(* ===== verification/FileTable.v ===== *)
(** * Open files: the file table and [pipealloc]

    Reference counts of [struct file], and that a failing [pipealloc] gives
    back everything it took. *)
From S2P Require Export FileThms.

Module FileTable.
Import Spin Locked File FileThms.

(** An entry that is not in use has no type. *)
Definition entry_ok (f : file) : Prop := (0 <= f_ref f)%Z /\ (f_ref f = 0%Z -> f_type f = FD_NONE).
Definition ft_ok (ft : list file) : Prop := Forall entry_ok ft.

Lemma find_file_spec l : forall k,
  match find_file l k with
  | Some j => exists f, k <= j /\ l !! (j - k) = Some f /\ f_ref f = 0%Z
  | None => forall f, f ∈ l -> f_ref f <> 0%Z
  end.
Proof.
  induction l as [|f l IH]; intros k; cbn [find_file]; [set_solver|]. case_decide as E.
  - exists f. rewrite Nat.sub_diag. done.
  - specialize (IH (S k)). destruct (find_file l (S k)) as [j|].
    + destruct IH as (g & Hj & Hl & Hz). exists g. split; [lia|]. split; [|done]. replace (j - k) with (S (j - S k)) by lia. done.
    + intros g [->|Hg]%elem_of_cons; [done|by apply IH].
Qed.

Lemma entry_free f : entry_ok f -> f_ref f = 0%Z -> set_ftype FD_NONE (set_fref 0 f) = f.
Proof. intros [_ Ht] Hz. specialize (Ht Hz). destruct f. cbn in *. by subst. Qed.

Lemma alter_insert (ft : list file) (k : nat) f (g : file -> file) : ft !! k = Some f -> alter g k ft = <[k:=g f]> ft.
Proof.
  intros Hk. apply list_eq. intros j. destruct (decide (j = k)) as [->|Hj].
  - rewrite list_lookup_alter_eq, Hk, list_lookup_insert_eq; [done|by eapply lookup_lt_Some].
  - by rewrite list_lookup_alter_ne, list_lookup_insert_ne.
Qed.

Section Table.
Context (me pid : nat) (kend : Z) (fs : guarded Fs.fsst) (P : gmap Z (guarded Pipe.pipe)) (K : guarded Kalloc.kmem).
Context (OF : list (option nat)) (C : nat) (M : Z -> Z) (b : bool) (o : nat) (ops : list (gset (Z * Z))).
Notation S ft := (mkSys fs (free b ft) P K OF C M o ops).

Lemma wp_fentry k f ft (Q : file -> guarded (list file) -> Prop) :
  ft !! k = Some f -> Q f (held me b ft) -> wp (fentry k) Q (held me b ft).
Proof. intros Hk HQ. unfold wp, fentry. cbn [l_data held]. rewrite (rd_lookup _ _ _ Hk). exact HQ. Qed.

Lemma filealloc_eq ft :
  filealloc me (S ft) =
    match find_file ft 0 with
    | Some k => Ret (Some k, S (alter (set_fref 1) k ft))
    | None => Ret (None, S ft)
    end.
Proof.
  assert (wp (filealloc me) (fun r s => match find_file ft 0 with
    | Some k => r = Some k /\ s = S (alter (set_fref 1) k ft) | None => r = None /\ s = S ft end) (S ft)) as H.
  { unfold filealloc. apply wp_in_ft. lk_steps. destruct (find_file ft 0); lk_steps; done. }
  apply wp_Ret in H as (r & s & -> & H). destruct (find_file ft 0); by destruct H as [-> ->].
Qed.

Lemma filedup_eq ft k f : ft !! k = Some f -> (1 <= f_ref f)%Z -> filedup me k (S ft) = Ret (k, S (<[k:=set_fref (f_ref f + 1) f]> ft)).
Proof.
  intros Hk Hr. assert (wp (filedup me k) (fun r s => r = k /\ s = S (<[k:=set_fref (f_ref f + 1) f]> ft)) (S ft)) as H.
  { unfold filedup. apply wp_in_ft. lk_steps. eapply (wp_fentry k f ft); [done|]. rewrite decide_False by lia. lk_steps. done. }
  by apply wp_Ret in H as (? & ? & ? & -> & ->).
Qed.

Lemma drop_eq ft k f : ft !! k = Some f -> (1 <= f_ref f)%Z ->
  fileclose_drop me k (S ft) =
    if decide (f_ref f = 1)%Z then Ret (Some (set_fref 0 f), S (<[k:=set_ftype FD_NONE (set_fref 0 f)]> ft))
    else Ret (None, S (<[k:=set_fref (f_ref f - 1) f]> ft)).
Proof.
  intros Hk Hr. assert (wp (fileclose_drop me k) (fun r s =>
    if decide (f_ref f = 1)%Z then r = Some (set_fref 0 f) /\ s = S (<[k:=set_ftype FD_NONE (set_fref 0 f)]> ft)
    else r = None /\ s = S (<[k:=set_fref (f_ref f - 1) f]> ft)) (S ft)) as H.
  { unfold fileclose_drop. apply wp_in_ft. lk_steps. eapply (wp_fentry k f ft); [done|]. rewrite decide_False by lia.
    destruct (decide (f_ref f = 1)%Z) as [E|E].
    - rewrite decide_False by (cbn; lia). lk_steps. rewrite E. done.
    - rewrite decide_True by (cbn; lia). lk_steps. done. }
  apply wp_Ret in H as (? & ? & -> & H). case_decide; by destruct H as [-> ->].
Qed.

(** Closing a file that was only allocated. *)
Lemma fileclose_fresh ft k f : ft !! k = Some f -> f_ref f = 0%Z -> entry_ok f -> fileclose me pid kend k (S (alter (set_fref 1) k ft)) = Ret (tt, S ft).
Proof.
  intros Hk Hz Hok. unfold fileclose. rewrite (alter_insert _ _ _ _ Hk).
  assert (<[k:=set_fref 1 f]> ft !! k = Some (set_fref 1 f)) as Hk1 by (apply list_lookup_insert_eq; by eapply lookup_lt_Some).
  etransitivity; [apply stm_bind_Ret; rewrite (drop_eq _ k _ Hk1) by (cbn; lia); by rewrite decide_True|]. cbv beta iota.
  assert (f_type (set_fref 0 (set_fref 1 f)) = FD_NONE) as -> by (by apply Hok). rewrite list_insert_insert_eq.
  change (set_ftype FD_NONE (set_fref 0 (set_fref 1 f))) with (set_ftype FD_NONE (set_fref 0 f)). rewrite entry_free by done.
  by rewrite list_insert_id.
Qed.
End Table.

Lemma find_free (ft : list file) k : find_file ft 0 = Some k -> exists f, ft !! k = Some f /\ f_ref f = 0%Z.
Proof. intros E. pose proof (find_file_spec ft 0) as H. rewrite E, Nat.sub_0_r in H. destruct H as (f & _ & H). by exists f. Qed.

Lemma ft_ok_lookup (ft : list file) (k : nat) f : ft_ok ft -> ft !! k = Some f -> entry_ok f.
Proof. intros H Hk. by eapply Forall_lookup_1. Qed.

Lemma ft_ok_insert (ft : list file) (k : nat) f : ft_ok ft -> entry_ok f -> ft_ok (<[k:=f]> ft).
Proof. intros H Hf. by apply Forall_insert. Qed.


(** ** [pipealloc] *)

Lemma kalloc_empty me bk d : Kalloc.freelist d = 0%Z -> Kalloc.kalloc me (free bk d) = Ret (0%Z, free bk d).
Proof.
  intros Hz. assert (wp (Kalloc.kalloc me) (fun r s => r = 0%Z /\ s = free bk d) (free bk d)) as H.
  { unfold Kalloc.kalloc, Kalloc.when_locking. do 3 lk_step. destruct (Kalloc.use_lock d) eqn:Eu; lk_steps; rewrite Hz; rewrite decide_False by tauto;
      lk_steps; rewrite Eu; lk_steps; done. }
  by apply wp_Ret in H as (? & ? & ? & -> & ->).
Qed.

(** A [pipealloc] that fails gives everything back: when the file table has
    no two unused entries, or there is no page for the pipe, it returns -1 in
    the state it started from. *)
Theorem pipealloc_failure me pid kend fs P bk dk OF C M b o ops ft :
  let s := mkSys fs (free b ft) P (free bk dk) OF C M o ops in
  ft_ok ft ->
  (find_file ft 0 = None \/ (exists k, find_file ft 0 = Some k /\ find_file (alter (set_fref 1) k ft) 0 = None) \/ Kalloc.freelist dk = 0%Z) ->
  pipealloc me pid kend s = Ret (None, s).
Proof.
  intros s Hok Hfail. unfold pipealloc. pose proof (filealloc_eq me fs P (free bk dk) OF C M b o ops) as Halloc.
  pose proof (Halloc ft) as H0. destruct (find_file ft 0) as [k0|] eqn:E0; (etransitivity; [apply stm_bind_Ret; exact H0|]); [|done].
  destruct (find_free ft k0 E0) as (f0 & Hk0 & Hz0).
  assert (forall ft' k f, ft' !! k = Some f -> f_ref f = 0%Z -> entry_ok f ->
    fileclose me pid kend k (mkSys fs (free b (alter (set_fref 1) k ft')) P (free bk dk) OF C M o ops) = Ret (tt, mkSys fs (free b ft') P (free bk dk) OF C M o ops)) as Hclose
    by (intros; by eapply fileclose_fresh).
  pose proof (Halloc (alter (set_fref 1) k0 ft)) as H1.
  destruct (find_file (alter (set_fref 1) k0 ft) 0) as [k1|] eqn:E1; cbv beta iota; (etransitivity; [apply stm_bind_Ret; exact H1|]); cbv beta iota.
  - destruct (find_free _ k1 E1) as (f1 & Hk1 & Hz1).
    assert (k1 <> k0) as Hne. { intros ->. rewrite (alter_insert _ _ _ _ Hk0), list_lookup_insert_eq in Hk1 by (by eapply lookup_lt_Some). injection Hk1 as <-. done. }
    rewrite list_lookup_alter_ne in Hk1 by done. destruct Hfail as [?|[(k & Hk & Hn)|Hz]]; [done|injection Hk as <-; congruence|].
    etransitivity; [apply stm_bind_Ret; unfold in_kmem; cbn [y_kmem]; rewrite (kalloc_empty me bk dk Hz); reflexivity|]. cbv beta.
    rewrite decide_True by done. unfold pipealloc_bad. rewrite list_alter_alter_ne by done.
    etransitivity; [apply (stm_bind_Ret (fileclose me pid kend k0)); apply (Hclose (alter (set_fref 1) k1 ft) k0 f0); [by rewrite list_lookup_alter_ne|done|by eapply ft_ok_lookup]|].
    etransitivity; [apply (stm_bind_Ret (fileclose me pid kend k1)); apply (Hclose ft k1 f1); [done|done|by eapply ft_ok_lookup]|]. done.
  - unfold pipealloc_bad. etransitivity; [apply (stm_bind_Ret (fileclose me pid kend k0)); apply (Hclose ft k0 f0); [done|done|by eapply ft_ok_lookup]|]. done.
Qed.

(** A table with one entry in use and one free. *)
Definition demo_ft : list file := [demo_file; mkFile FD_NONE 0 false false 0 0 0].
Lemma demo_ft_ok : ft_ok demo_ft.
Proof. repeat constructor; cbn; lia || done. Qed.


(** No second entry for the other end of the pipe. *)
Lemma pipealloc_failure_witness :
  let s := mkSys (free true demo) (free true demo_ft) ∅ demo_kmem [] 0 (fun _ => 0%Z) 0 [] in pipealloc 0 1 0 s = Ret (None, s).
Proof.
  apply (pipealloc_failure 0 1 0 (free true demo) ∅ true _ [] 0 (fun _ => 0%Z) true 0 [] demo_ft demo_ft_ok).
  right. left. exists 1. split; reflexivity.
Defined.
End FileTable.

===

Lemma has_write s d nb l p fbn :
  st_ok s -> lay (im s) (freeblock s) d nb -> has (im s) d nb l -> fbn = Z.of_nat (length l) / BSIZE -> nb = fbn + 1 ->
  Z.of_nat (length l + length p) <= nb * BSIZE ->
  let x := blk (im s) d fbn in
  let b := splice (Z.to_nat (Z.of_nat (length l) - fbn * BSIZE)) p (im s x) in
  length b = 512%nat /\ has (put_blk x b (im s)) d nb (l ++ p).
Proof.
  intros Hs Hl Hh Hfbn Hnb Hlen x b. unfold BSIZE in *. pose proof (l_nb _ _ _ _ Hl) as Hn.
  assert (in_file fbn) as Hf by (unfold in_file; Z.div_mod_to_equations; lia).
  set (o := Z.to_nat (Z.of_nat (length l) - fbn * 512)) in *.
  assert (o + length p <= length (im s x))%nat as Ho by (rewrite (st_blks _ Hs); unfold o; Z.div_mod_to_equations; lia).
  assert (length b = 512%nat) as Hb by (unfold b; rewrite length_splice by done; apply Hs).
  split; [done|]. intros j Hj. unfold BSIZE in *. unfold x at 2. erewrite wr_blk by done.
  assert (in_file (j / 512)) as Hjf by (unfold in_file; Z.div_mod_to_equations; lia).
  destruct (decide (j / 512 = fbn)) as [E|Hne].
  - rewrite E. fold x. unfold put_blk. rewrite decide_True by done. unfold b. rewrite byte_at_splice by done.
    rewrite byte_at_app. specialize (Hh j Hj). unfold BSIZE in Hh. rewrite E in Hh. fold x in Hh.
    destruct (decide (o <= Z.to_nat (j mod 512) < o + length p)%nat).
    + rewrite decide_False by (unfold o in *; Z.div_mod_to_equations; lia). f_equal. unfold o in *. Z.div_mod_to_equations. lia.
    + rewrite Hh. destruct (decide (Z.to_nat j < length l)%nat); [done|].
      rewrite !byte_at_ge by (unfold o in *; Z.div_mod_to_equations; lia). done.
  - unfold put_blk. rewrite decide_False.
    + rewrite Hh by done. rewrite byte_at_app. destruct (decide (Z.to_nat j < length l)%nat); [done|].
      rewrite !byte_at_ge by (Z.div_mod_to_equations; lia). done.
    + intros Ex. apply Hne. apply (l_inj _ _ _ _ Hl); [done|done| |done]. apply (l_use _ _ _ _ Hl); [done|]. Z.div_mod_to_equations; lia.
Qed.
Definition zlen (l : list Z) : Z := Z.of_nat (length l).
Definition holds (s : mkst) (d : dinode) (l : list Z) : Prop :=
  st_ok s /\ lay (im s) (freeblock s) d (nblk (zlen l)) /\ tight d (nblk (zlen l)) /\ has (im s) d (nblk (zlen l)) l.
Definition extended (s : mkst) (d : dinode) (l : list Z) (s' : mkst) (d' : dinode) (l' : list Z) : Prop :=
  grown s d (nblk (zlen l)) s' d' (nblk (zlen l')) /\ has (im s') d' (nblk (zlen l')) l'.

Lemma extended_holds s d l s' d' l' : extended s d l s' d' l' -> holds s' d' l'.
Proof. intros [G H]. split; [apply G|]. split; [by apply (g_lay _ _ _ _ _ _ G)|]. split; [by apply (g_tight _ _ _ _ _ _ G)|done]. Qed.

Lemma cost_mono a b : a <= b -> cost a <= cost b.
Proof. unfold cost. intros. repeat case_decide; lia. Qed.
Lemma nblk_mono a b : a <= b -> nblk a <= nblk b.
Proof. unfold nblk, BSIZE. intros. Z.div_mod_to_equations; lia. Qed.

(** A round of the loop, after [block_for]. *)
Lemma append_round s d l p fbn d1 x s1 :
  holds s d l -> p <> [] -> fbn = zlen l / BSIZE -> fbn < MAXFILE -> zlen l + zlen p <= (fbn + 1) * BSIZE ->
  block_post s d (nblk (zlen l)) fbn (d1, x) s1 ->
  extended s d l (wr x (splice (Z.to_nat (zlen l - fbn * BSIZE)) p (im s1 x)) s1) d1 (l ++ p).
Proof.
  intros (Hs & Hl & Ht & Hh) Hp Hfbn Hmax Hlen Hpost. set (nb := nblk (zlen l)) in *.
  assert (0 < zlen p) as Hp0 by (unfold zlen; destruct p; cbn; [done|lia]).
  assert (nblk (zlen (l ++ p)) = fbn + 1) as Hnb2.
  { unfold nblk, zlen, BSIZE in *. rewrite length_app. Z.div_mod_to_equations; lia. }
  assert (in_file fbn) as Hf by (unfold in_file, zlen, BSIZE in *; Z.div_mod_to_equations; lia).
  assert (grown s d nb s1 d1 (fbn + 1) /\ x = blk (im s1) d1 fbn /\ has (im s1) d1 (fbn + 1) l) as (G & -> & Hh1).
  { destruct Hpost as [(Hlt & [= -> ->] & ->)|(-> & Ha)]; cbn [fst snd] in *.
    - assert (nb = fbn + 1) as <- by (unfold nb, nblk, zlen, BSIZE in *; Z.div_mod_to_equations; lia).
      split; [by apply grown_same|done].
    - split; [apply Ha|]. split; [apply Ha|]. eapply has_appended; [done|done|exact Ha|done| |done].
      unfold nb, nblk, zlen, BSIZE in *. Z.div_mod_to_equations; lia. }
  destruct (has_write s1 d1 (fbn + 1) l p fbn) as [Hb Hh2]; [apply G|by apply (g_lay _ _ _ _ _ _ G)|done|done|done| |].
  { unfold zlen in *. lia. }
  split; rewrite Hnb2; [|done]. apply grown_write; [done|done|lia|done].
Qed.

===

Everything from the line with "lk_steps; rewrite Eu;" through the line with "pose proof (Halloc (alter" should be written out exactly as it appears above, end lines included, and nothing outside that range.

SOLUTION BELOW
      lk_steps; rewrite Eu; lk_steps; done. }
  by apply wp_Ret in H as (? & ? & ? & -> & ->).
Qed.

(** A [pipealloc] that fails gives everything back: when the file table has
    no two unused entries, or there is no page for the pipe, it returns -1 in
    the state it started from. *)
Theorem pipealloc_failure me pid kend fs P bk dk OF C M b o ops ft :
  let s := mkSys fs (free b ft) P (free bk dk) OF C M o ops in
  ft_ok ft ->
  (find_file ft 0 = None \/ (exists k, find_file ft 0 = Some k /\ find_file (alter (set_fref 1) k ft) 0 = None) \/ Kalloc.freelist dk = 0%Z) ->
  pipealloc me pid kend s = Ret (None, s).
Proof.
  intros s Hok Hfail. unfold pipealloc. pose proof (filealloc_eq me fs P (free bk dk) OF C M b o ops) as Halloc.
  pose proof (Halloc ft) as H0. destruct (find_file ft 0) as [k0|] eqn:E0; (etransitivity; [apply stm_bind_Ret; exact H0|]); [|done].
  destruct (find_free ft k0 E0) as (f0 & Hk0 & Hz0).
  assert (forall ft' k f, ft' !! k = Some f -> f_ref f = 0%Z -> entry_ok f ->
    fileclose me pid kend k (mkSys fs (free b (alter (set_fref 1) k ft')) P (free bk dk) OF C M o ops) = Ret (tt, mkSys fs (free b ft') P (free bk dk) OF C M o ops)) as Hclose
    by (intros; by eapply fileclose_fresh).
  pose proof (Halloc (alter (set_fref 1) k0 ft)) as H1.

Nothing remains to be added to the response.